Collected data:
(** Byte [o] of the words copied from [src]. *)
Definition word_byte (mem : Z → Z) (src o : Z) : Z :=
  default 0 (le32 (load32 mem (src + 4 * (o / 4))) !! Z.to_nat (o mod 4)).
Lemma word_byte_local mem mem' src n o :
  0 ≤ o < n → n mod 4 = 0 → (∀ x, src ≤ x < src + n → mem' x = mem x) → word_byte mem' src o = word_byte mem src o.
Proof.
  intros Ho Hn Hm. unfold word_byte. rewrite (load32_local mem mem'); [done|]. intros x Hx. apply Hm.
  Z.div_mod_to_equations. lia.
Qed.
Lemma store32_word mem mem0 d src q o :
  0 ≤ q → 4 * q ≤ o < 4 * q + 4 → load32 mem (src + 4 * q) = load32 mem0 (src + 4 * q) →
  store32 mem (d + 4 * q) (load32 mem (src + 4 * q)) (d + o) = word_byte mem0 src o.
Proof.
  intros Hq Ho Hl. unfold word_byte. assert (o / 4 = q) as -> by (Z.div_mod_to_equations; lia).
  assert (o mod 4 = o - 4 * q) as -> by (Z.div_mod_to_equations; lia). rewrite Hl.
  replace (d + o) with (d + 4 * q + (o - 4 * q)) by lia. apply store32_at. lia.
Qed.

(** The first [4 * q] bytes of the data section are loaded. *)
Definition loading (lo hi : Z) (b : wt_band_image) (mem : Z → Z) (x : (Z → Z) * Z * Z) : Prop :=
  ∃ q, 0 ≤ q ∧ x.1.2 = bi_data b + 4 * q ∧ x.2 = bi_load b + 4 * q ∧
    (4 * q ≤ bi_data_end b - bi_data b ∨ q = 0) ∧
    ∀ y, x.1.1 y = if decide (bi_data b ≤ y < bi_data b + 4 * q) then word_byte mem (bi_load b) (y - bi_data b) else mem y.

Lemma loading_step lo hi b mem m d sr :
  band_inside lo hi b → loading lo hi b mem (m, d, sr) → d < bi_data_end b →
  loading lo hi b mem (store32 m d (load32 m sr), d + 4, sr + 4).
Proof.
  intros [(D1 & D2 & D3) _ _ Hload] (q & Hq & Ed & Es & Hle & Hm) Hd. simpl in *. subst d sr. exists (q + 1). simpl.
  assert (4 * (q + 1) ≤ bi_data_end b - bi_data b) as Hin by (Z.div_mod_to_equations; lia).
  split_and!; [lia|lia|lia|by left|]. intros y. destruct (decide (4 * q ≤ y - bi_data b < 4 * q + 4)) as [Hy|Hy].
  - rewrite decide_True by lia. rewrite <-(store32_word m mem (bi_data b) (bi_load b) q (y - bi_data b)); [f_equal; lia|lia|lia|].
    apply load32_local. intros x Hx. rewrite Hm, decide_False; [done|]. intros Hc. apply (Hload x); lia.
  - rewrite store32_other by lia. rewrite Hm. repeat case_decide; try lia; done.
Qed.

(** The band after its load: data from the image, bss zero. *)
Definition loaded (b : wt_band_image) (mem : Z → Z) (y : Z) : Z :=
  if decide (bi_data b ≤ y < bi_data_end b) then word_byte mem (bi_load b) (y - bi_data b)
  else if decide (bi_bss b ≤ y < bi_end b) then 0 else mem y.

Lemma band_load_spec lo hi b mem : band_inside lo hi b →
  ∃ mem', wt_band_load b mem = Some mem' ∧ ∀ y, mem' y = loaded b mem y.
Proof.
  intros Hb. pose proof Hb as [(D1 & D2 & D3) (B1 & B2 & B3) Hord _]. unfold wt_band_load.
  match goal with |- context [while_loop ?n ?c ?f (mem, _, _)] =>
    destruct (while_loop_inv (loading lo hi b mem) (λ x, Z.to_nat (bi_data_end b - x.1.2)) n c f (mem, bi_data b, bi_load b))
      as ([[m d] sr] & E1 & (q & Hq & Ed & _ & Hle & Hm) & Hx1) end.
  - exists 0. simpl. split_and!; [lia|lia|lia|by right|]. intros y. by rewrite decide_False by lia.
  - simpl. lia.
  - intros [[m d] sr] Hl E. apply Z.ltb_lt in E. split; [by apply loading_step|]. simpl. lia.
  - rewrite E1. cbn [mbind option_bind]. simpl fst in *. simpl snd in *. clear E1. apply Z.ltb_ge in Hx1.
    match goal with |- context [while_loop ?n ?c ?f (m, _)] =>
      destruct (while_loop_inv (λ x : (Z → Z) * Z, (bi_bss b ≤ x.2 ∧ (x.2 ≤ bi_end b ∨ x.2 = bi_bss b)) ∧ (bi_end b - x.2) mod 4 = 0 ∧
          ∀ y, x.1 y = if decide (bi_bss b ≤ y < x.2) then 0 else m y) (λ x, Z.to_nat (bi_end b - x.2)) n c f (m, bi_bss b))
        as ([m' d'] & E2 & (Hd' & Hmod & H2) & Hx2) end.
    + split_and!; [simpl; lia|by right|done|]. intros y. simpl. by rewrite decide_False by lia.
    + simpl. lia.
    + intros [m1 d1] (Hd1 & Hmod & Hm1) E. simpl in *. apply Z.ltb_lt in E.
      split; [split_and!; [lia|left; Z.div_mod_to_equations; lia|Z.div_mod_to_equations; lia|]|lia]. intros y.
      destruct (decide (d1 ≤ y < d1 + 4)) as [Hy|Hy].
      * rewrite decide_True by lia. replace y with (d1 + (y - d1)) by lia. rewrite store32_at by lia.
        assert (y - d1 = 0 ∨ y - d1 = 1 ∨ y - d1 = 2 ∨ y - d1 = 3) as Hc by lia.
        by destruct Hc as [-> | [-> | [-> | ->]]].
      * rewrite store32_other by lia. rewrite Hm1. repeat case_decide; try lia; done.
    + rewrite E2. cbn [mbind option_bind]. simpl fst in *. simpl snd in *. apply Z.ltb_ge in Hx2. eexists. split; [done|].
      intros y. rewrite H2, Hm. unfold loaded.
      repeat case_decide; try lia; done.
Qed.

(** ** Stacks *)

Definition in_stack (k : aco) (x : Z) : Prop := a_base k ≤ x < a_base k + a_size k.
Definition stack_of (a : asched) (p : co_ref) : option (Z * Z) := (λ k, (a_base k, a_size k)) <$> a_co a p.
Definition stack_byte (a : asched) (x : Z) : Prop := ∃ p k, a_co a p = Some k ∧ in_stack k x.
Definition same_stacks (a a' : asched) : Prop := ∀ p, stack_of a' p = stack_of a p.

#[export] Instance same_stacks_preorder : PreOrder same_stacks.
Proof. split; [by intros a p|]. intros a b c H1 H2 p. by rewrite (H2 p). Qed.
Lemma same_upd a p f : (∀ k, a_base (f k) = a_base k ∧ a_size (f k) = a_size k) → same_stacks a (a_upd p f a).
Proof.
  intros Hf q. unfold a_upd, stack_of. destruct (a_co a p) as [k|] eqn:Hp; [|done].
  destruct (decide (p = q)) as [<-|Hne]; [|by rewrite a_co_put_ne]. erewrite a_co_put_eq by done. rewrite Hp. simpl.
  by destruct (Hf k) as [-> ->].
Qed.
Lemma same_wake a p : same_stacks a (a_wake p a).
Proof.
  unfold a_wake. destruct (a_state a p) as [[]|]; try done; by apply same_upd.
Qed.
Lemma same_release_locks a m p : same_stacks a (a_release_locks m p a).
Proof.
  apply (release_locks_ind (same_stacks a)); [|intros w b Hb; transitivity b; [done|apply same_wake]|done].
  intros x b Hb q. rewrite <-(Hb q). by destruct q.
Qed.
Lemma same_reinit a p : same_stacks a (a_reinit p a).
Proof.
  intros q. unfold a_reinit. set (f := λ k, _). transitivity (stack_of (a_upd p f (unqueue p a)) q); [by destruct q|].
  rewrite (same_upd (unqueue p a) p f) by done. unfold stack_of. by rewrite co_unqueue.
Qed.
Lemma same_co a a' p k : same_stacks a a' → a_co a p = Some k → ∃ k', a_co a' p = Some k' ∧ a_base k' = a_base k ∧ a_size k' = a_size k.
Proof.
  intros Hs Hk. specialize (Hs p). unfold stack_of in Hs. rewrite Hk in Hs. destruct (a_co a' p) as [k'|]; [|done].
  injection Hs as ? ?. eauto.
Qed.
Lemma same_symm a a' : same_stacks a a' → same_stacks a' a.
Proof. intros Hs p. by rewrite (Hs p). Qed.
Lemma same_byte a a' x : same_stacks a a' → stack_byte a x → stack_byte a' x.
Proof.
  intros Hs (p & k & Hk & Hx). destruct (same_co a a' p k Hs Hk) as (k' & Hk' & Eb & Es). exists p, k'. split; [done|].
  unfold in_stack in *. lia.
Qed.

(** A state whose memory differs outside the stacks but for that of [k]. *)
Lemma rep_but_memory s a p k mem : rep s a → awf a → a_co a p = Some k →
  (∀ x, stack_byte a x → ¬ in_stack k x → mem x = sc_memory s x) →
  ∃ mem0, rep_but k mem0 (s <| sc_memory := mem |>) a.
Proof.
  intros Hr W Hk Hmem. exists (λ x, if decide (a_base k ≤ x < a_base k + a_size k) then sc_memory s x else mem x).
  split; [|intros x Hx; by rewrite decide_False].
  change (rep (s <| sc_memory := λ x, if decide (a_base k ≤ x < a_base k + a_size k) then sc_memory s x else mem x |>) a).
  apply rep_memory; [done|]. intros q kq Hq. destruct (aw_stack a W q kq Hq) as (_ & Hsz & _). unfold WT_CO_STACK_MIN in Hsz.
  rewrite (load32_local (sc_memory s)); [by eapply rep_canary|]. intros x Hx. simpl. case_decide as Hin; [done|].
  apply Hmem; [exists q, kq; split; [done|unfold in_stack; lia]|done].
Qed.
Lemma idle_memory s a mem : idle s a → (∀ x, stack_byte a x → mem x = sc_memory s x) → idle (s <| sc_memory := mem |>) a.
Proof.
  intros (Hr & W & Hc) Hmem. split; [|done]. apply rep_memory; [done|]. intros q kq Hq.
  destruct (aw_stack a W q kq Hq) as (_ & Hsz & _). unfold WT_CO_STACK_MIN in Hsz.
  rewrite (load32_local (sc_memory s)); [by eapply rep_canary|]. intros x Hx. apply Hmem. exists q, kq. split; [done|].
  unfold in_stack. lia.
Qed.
...
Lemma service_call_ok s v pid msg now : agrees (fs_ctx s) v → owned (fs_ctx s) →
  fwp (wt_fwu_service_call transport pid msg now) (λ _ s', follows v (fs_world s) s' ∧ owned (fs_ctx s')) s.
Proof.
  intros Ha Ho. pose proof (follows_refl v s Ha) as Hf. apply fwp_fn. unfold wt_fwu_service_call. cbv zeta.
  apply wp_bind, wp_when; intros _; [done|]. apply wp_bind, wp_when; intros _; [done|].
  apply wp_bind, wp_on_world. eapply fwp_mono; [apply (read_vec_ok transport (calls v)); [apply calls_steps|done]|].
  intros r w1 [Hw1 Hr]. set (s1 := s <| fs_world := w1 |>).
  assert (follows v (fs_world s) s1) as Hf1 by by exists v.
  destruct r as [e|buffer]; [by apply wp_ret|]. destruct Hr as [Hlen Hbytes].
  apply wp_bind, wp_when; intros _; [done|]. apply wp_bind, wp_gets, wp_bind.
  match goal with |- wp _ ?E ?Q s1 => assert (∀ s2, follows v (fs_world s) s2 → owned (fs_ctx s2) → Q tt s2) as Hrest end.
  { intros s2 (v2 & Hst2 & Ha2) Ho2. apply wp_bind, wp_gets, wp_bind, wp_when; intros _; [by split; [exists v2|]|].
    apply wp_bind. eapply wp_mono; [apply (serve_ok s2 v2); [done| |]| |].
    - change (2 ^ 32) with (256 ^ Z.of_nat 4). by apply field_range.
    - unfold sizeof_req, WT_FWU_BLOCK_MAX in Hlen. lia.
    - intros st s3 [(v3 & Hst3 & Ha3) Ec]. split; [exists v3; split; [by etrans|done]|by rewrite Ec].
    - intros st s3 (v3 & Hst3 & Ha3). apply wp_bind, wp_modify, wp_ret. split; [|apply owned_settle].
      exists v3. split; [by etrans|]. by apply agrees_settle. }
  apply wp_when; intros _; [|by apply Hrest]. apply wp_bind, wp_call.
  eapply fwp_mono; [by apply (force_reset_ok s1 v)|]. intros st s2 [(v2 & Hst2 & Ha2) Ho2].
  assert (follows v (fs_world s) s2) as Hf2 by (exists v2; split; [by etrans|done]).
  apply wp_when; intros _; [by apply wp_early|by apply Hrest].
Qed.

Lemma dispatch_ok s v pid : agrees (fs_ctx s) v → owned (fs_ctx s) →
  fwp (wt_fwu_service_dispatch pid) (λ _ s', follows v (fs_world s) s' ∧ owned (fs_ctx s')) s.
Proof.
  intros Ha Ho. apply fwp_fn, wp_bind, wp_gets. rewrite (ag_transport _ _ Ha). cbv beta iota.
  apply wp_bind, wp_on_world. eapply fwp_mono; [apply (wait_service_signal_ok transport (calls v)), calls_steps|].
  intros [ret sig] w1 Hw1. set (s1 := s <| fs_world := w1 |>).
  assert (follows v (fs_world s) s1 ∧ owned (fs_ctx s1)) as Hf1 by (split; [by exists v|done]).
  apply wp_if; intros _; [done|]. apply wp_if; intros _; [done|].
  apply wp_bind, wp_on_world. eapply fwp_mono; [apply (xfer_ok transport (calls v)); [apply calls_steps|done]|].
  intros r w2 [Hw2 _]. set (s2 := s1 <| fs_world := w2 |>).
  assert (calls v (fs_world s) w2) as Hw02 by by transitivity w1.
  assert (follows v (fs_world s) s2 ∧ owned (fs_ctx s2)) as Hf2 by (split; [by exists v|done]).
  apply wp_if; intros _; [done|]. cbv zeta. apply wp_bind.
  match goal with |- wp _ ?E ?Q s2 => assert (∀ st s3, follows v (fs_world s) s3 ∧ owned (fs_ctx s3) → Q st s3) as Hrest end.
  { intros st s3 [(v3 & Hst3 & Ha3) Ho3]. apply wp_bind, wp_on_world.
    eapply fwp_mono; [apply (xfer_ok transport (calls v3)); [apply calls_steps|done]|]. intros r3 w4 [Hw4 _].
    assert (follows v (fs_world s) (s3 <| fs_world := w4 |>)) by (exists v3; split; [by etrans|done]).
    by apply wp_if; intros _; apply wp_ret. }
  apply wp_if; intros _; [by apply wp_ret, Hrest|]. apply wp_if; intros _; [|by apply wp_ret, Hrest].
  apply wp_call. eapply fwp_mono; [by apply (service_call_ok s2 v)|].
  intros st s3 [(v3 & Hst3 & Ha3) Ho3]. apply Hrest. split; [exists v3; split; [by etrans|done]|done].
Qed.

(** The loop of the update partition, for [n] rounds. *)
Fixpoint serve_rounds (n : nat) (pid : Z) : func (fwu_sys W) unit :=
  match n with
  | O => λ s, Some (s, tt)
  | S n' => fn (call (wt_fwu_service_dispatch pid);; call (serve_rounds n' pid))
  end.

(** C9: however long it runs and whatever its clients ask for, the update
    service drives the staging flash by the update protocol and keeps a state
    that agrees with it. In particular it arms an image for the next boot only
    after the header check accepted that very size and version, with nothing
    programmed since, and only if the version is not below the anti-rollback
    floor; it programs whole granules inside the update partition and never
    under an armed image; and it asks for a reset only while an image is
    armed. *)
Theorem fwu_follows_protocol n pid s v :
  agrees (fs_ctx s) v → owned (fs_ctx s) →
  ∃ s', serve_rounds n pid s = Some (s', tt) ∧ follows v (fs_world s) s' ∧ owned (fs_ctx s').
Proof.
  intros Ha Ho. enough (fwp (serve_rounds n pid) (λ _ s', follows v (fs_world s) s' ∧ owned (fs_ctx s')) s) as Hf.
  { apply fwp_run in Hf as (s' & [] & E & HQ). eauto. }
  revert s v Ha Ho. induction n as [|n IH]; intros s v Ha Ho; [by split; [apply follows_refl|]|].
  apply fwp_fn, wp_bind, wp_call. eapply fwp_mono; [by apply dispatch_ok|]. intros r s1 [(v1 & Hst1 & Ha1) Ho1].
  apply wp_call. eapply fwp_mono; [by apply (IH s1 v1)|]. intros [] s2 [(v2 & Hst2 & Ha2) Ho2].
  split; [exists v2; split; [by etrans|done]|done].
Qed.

# Aim of the exercise
Output the lines of the records above exactly as they appear, from the line containing "assert (follows v (fs_world s) (s3" through the line containing "after the header".

# Solution to the problem
    assert (follows v (fs_world s) (s3 <| fs_world := w4 |>)) by (exists v3; split; [by etrans|done]).
    by apply wp_if; intros _; apply wp_ret. }
  apply wp_if; intros _; [by apply wp_ret, Hrest|]. apply wp_if; intros _; [|by apply wp_ret, Hrest].
  apply wp_call. eapply fwp_mono; [by apply (service_call_ok s2 v)|].
  intros st s3 [(v3 & Hst3 & Ha3) Ho3]. apply Hrest. split; [exists v3; split; [by etrans|done]|done].
Qed.

(** The loop of the update partition, for [n] rounds. *)
Fixpoint serve_rounds (n : nat) (pid : Z) : func (fwu_sys W) unit :=
  match n with
  | O => λ s, Some (s, tt)
  | S n' => fn (call (wt_fwu_service_dispatch pid);; call (serve_rounds n' pid))
  end.

(** C9: however long it runs and whatever its clients ask for, the update
    service drives the staging flash by the update protocol and keeps a state
    that agrees with it. In particular it arms an image for the next boot only
    after the header check accepted that very size and version, with nothing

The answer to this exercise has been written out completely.